WHAT TO WORK ON:
Each line below must be set down exactly as it stands.

[Stored data entries]
:::::

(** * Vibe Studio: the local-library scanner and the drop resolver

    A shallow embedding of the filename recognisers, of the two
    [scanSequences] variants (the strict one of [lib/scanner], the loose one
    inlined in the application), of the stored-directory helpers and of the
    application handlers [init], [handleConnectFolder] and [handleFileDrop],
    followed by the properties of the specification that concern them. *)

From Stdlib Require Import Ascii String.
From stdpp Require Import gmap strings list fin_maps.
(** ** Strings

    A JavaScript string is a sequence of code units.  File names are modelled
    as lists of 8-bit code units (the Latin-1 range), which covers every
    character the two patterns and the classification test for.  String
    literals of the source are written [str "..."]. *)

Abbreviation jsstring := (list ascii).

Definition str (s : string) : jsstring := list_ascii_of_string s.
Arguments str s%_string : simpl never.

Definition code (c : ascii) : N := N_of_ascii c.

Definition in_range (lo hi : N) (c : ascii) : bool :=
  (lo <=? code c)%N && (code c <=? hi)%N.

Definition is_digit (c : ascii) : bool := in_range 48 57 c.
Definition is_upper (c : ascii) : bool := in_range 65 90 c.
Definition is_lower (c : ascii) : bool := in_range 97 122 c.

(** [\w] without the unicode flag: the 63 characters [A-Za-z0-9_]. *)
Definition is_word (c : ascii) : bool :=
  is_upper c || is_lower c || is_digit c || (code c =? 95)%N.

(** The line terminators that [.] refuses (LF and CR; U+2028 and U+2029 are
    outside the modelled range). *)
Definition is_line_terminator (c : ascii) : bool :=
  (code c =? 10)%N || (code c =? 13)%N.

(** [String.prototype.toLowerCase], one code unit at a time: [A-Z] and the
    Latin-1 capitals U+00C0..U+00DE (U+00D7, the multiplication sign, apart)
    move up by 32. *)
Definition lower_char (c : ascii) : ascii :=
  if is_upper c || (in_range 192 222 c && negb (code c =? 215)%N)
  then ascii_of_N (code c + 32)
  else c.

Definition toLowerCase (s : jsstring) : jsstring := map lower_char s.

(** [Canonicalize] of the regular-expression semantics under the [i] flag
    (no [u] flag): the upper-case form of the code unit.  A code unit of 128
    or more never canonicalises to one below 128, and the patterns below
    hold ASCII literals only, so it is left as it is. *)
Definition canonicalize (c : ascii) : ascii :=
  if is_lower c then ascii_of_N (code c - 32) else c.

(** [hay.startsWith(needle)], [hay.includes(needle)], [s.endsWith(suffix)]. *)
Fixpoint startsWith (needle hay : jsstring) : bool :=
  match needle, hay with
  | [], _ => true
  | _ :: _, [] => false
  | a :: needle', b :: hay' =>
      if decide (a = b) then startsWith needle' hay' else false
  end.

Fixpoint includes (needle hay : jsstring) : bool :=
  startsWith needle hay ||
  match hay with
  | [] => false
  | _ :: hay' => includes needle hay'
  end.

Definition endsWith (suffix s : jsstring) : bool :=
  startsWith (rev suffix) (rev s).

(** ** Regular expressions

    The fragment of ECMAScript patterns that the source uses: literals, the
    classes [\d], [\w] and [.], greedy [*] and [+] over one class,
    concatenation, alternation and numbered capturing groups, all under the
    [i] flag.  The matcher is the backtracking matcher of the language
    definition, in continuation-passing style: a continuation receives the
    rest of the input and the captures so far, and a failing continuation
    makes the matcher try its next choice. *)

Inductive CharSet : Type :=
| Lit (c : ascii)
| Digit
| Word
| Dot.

:::::

EXERCISE OUTPUT:
(** * Vibe Studio: the local-library scanner and the drop resolver

    A shallow embedding of the filename recognisers, of the two
    [scanSequences] variants (the strict one of [lib/scanner], the loose one
    inlined in the application), of the stored-directory helpers and of the
    application handlers [init], [handleConnectFolder] and [handleFileDrop],
    followed by the properties of the specification that concern them. *)

From Stdlib Require Import Ascii String.
From stdpp Require Import gmap strings list fin_maps.
(** ** Strings

    A JavaScript string is a sequence of code units.  File names are modelled
    as lists of 8-bit code units (the Latin-1 range), which covers every
    character the two patterns and the classification test for.  String
    literals of the source are written [str "..."]. *)

Abbreviation jsstring := (list ascii).

Definition str (s : string) : jsstring := list_ascii_of_string s.
Arguments str s%_string : simpl never.

Definition code (c : ascii) : N := N_of_ascii c.

Definition in_range (lo hi : N) (c : ascii) : bool :=
  (lo <=? code c)%N && (code c <=? hi)%N.

Definition is_digit (c : ascii) : bool := in_range 48 57 c.
Definition is_upper (c : ascii) : bool := in_range 65 90 c.
Definition is_lower (c : ascii) : bool := in_range 97 122 c.

(** [\w] without the unicode flag: the 63 characters [A-Za-z0-9_]. *)
Definition is_word (c : ascii) : bool :=
  is_upper c || is_lower c || is_digit c || (code c =? 95)%N.

(** The line terminators that [.] refuses (LF and CR; U+2028 and U+2029 are
    outside the modelled range). *)
Definition is_line_terminator (c : ascii) : bool :=
  (code c =? 10)%N || (code c =? 13)%N.

(** [String.prototype.toLowerCase], one code unit at a time: [A-Z] and the
    Latin-1 capitals U+00C0..U+00DE (U+00D7, the multiplication sign, apart)
    move up by 32. *)
Definition lower_char (c : ascii) : ascii :=
  if is_upper c || (in_range 192 222 c && negb (code c =? 215)%N)
  then ascii_of_N (code c + 32)
  else c.

Definition toLowerCase (s : jsstring) : jsstring := map lower_char s.

(** [Canonicalize] of the regular-expression semantics under the [i] flag
    (no [u] flag): the upper-case form of the code unit.  A code unit of 128
    or more never canonicalises to one below 128, and the patterns below
    hold ASCII literals only, so it is left as it is. *)
Definition canonicalize (c : ascii) : ascii :=
  if is_lower c then ascii_of_N (code c - 32) else c.

(** [hay.startsWith(needle)], [hay.includes(needle)], [s.endsWith(suffix)]. *)
Fixpoint startsWith (needle hay : jsstring) : bool :=
  match needle, hay with
  | [], _ => true
  | _ :: _, [] => false
  | a :: needle', b :: hay' =>
      if decide (a = b) then startsWith needle' hay' else false
  end.

Fixpoint includes (needle hay : jsstring) : bool :=
  startsWith needle hay ||
  match hay with
  | [] => false
  | _ :: hay' => includes needle hay'
  end.

Definition endsWith (suffix s : jsstring) : bool :=
  startsWith (rev suffix) (rev s).

(** ** Regular expressions

    The fragment of ECMAScript patterns that the source uses: literals, the
    classes [\d], [\w] and [.], greedy [*] and [+] over one class,
    concatenation, alternation and numbered capturing groups, all under the
    [i] flag.  The matcher is the backtracking matcher of the language
    definition, in continuation-passing style: a continuation receives the
    rest of the input and the captures so far, and a failing continuation
    makes the matcher try its next choice. *)

Inductive CharSet : Type :=
| Lit (c : ascii)
| Digit
| Word
| Dot.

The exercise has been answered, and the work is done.